━━━ Records shown ━━━

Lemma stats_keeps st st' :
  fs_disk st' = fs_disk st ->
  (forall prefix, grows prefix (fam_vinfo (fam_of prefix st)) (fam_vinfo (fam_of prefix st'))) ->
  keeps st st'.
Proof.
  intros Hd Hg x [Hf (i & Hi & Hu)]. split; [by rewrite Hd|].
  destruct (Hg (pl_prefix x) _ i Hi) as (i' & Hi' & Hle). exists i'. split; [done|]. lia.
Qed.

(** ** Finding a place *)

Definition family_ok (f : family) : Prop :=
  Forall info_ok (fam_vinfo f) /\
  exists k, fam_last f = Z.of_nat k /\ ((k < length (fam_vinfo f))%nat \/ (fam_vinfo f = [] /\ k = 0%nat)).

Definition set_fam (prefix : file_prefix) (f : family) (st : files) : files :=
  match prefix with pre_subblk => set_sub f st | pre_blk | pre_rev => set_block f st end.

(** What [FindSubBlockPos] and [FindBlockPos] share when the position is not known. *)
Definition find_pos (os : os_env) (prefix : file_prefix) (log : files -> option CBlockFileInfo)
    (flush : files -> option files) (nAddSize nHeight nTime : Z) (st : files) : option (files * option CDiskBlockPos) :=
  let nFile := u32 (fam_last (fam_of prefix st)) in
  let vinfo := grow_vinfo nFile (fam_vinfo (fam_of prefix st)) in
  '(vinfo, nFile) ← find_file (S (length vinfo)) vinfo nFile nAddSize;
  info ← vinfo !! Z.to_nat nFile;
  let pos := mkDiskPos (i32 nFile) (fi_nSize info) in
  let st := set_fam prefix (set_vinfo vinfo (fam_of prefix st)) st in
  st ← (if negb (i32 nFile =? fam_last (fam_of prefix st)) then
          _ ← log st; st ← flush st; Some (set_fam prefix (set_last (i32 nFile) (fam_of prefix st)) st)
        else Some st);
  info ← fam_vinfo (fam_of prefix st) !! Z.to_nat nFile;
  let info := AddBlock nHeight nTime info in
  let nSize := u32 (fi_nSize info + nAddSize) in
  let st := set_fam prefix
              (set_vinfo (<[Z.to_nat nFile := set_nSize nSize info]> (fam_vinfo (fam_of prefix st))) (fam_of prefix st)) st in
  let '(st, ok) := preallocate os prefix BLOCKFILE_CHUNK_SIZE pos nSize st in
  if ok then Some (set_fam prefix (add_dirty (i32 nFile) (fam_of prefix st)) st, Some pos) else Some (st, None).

━━━

Look through the data above and return exactly the lines from the one that contains "destruct (Hg (pl_prefix" to the one that contains "let vinfo := grow_vinfo", inclusive, with nothing else.

  destruct (Hg (pl_prefix x) _ i Hi) as (i' & Hi' & Hle). exists i'. split; [done|]. lia.
Qed.

(** ** Finding a place *)

Definition family_ok (f : family) : Prop :=
  Forall info_ok (fam_vinfo f) /\
  exists k, fam_last f = Z.of_nat k /\ ((k < length (fam_vinfo f))%nat \/ (fam_vinfo f = [] /\ k = 0%nat)).

Definition set_fam (prefix : file_prefix) (f : family) (st : files) : files :=
  match prefix with pre_subblk => set_sub f st | pre_blk | pre_rev => set_block f st end.

(** What [FindSubBlockPos] and [FindBlockPos] share when the position is not known. *)
Definition find_pos (os : os_env) (prefix : file_prefix) (log : files -> option CBlockFileInfo)
    (flush : files -> option files) (nAddSize nHeight nTime : Z) (st : files) : option (files * option CDiskBlockPos) :=
  let nFile := u32 (fam_last (fam_of prefix st)) in
  let vinfo := grow_vinfo nFile (fam_vinfo (fam_of prefix st)) in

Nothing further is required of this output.